▶ _Problem to work on_: Look for "Types" in every line of the listing. Copy the lines that have it.

▶ _Raw data_:

(* ===== verification/Order.v ===== *)
(** * Total orders given by a comparison function

    Rust's [Ord] trait: a type comes with [cmp : A → A → Ordering], derived
    ([#[derive(Ord)]], fields in declaration order), lexicographic on slices, or
    written by hand ([FullKey], [KeyRange]).  [TotalCmp] states the laws a client
    of [Ord] relies on; the components prove it for their own [cmp]. *)

From Stdlib Require Import ZArith Lia.
From S2P Require Import Prelude.

Class TotalCmp {A : Type} (cmp : A → A → comparison) : Prop := {
  cmp_eq_iff : ∀ x y, cmp x y = Eq ↔ x = y;
  cmp_antisym : ∀ x y, cmp y x = CompOpp (cmp x y);
  cmp_lt_trans : ∀ x y z, cmp x y = Lt → cmp y z = Lt → cmp x z = Lt;
}.
#[global] Arguments cmp_eq_iff {A} cmp {_} x y.
#[global] Arguments cmp_antisym {A} cmp {_} x y.
#[global] Arguments cmp_lt_trans {A} cmp {_} x y z.
#[global] Hint Mode TotalCmp - ! : typeclass_instances.

(** [a < b], [a <= b], [a == b] as the code's boolean tests. *)
Definition cmp_ltb {A} (cmp : A → A → comparison) (x y : A) : bool :=
  match cmp x y with Lt => true | _ => false end.
Definition cmp_leb {A} (cmp : A → A → comparison) (x y : A) : bool :=
  match cmp x y with Gt => false | _ => true end.
Definition cmp_eqb {A} (cmp : A → A → comparison) (x y : A) : bool :=
  match cmp x y with Eq => true | _ => false end.

Section laws.
Context {A : Type} (cmp : A → A → comparison) `{!TotalCmp cmp}.
Implicit Types x y z : A.

Lemma cmp_refl x : cmp x x = Eq.
Proof. by apply cmp_eq_iff. Qed.

Lemma cmp_gt_lt x y : cmp x y = Gt ↔ cmp y x = Lt.
Proof. rewrite (cmp_antisym cmp x y). destruct (cmp x y); simpl; naive_solver. Qed.

Lemma cmp_le_not_lt x y : cmp x y ≠ Gt ↔ cmp y x ≠ Lt.
Proof. by rewrite cmp_gt_lt. Qed.

Lemma cmp_le_cases x y : cmp x y ≠ Gt ↔ cmp x y = Lt ∨ x = y.
Proof. rewrite <-(cmp_eq_iff cmp x y). destruct (cmp x y); naive_solver. Qed.

Lemma cmp_lt_le_trans x y z : cmp x y = Lt → cmp y z ≠ Gt → cmp x z = Lt.
Proof.
  intros H1 [H2| ->]%cmp_le_cases; [|done]. by eapply (cmp_lt_trans cmp).
Qed.

Lemma cmp_le_lt_trans x y z : cmp x y ≠ Gt → cmp y z = Lt → cmp x z = Lt.
Proof.
  intros [H1| ->]%cmp_le_cases H2; [|done]. by eapply (cmp_lt_trans cmp).
Qed.

Lemma cmp_le_trans x y z : cmp x y ≠ Gt → cmp y z ≠ Gt → cmp x z ≠ Gt.
Proof.
  intros [H1| ->]%cmp_le_cases H2; [|done].
  rewrite (cmp_lt_le_trans x y z); done.
Qed.

Lemma cmp_gt_trans x y z : cmp x y = Gt → cmp y z = Gt → cmp x z = Gt.
Proof. rewrite !cmp_gt_lt. intros. by eapply (cmp_lt_trans cmp). Qed.

Lemma cmp_ltb_lt x y : cmp_ltb cmp x y = true ↔ cmp x y = Lt.
Proof. unfold cmp_ltb. destruct (cmp x y); naive_solver. Qed.

Lemma cmp_leb_le x y : cmp_leb cmp x y = true ↔ cmp x y ≠ Gt.
Proof. unfold cmp_leb. destruct (cmp x y); naive_solver. Qed.

Lemma cmp_leb_nlt x y : cmp_leb cmp x y = negb (cmp_ltb cmp y x).
Proof. unfold cmp_leb, cmp_ltb. rewrite (cmp_antisym cmp x y). by destruct (cmp x y). Qed.

Lemma cmp_eqb_eq x y : cmp_eqb cmp x y = true ↔ x = y.
Proof. unfold cmp_eqb. rewrite <-(cmp_eq_iff cmp x y). destruct (cmp x y); naive_solver. Qed.

End laws.

(** ** Instances *)

#[global] Instance Z_compare_total : TotalCmp Z.compare.
Proof.
  split.
  - apply Z.compare_eq_iff.
  - intros x y. by rewrite Z.compare_antisym.
  - intros x y z. rewrite !Z.compare_lt_iff. lia.
Qed.

#[global] Instance nat_compare_total : TotalCmp Nat.compare.
Proof.
  split.
  - apply Nat.compare_eq_iff.
  - intros x y. by rewrite Nat.compare_antisym.
  - intros x y z. rewrite !Nat.compare_lt_iff. lia.
Qed.

(** A key extracted by an injective function. *)
Definition on_cmp {A B} (f : A → B) (cmp : B → B → comparison) (x y : A) : comparison :=
  cmp (f x) (f y).

Lemma on_cmp_total {A B} (f : A → B) (cmp : B → B → comparison) :
  Inj (=) (=) f → TotalCmp cmp → TotalCmp (on_cmp f cmp).
Proof.
  intros Hinj Hcmp. unfold on_cmp. split.
  - intros x y. rewrite (cmp_eq_iff cmp). split; [apply Hinj|by intros ->].
  - intros x y. apply (cmp_antisym cmp).
  - intros x y z. apply (cmp_lt_trans cmp).
Qed.

(** [self.cmp(other).then_with(|| ..)] *)
Definition then_with (c1 c2 : comparison) : comparison :=
  match c1 with Eq => c2 | _ => c1 end.

(** Derived [Ord] on a pair of fields: the first field decides first. *)
Definition pair_cmp {A B} (ca : A → A → comparison) (cb : B → B → comparison)
    (x y : A * B) : comparison :=
  then_with (ca x.1 y.1) (cb x.2 y.2).

#[global] Instance pair_cmp_total {A B} (ca : A → A → comparison) (cb : B → B → comparison) :
  TotalCmp ca → TotalCmp cb → TotalCmp (pair_cmp ca cb).
Proof.
  intros Ha Hb. unfold pair_cmp, then_with. split.
  - intros [x1 x2] [y1 y2]; simpl.
    pose proof (cmp_eq_iff ca x1 y1). pose proof (cmp_eq_iff cb x2 y2).
    destruct (ca x1 y1); naive_solver.
  - intros [x1 x2] [y1 y2]; simpl. rewrite (cmp_antisym ca x1 y1), (cmp_antisym cb x2 y2).
    by destruct (ca x1 y1).
  - intros [x1 x2] [y1 y2] [z1 z2]; simpl.
    destruct (ca x1 y1) eqn:E1; try done.
    + apply (cmp_eq_iff ca) in E1 as ->. destruct (ca y1 z1); [|done..]. apply (cmp_lt_trans cb).
    + intros _. destruct (ca y1 z1) eqn:E2; intros; try done.
      * apply (cmp_eq_iff ca) in E2 as <-. by rewrite E1.
      * by rewrite (cmp_lt_trans ca x1 y1 z1).
Qed.

(** [Reverse]: the larger value comes first. *)
Definition rev_cmp {A} (cmp : A → A → comparison) (x y : A) : comparison := cmp y x.

#[global] Instance rev_cmp_total {A} (cmp : A → A → comparison) :
  TotalCmp cmp → TotalCmp (rev_cmp cmp).
Proof.
  intros H. unfold rev_cmp. split.
  - intros x y. rewrite (cmp_eq_iff cmp). naive_solver.
  - intros x y. apply (cmp_antisym cmp).
  - intros x y z H1 H2. by eapply (cmp_lt_trans cmp).
Qed.

(** [false < true] *)
Definition bool_cmp (x y : bool) : comparison :=
  match x, y with
  | false, true => Lt
  | true, false => Gt
  | _, _ => Eq
  end.

#[global] Instance bool_cmp_total : TotalCmp bool_cmp.
Proof. split; [intros [] []; split; done|intros [] []; done|intros [] [] []; done]. Qed.

(** ** Lexicographic order on slices *)

Fixpoint list_cmp {A} (cmp : A → A → comparison) (l1 l2 : list A) : comparison :=
  match l1, l2 with
  | [], [] => Eq
  | [], _ :: _ => Lt
  | _ :: _, [] => Gt
  | x :: l1', y :: l2' => then_with (cmp x y) (list_cmp cmp l1' l2')
  end.

#[global] Instance list_cmp_total {A} (cmp : A → A → comparison) :
  TotalCmp cmp → TotalCmp (list_cmp cmp).
Proof.
  intros Hc. split.
  - induction x as [|x xs IH]; intros [|y ys]; simpl; try naive_solver.
    pose proof (cmp_eq_iff cmp x y). specialize (IH ys).
    destruct (cmp x y); naive_solver.
  - induction x as [|x xs IH]; intros [|y ys]; simpl; try done.
    rewrite (cmp_antisym cmp x y), IH. by destruct (cmp x y).
  - induction x as [|x xs IH]; intros [|y ys] [|z zs]; simpl; try done.
    destruct (cmp x y) eqn:E1; simpl; try done.
    + apply (cmp_eq_iff cmp) in E1 as ->. destruct (cmp y z); simpl; [apply IH|done..].
    + intros _. destruct (cmp y z) eqn:E2; simpl; intros; try done.
      * apply (cmp_eq_iff cmp) in E2 as <-. by rewrite E1.
      * by rewrite (cmp_lt_trans cmp x y z).
Qed.

Section list_cmp_facts.
Context {A : Type} (cmp : A → A → comparison) `{!TotalCmp cmp}.
Implicit Types l p k : list A.

Lemma list_cmp_app p l1 l2 : list_cmp cmp (p ++ l1) (p ++ l2) = list_cmp cmp l1 l2.
Proof. induction p as [|x p IH]; [done|]. simpl. by rewrite (cmp_refl cmp). Qed.

Lemma list_cmp_nil_l l : list_cmp cmp [] l ≠ Gt.
Proof. by destruct l. Qed.

Lemma list_cmp_prefix p l : list_cmp cmp p (p ++ l) ≠ Gt.
Proof.
  rewrite <-(app_nil_r p) at 1. rewrite list_cmp_app. apply list_cmp_nil_l.
Qed.

(** On slices of one length a common suffix decides only on equal heads. *)
Lemma list_cmp_app_same_length l1 l2 r1 r2 :
  length l1 = length l2 →
  list_cmp cmp (l1 ++ r1) (l2 ++ r2) = then_with (list_cmp cmp l1 l2) (list_cmp cmp r1 r2).
Proof.
  revert l2; induction l1 as [|x l1 IH]; intros [|y l2] Hlen; try done.
  simpl. rewrite IH by (simpl in Hlen; lia). by destruct (cmp x y).
Qed.

(** A common prefix up to the first differing element. *)
Lemma list_cmp_lt_cases l1 l2 :
  list_cmp cmp l1 l2 = Lt ↔
  (∃ x r, l2 = l1 ++ x :: r) ∨
  (∃ p x y r1 r2, l1 = p ++ x :: r1 ∧ l2 = p ++ y :: r2 ∧ cmp x y = Lt).
Proof.
  split.
  - revert l2; induction l1 as [|x l1 IH]; intros [|y l2]; simpl; try done.
    { intros _. left. by eexists _, _. }
    destruct (cmp x y) eqn:E; simpl; try done.
    + apply (cmp_eq_iff cmp) in E as ->. intros [(z & r & ->)|(p & a & b & r1 & r2 & -> & -> & ?)]%IH.
      * left. by eexists _, _.
      * right. by exists (y :: p), a, b, r1, r2.
    + intros _. right. by exists [], x, y, l1, l2.
  - intros [(x & r & ->)|(p & x & y & r1 & r2 & -> & -> & E)].
    + rewrite <-(app_nil_r l1) at 1. by rewrite list_cmp_app.
    + rewrite list_cmp_app. simpl. by rewrite E.
Qed.

End list_cmp_facts.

▶ _Exercise answer_:
Implicit Types x y z : A.
Implicit Types l p k : list A.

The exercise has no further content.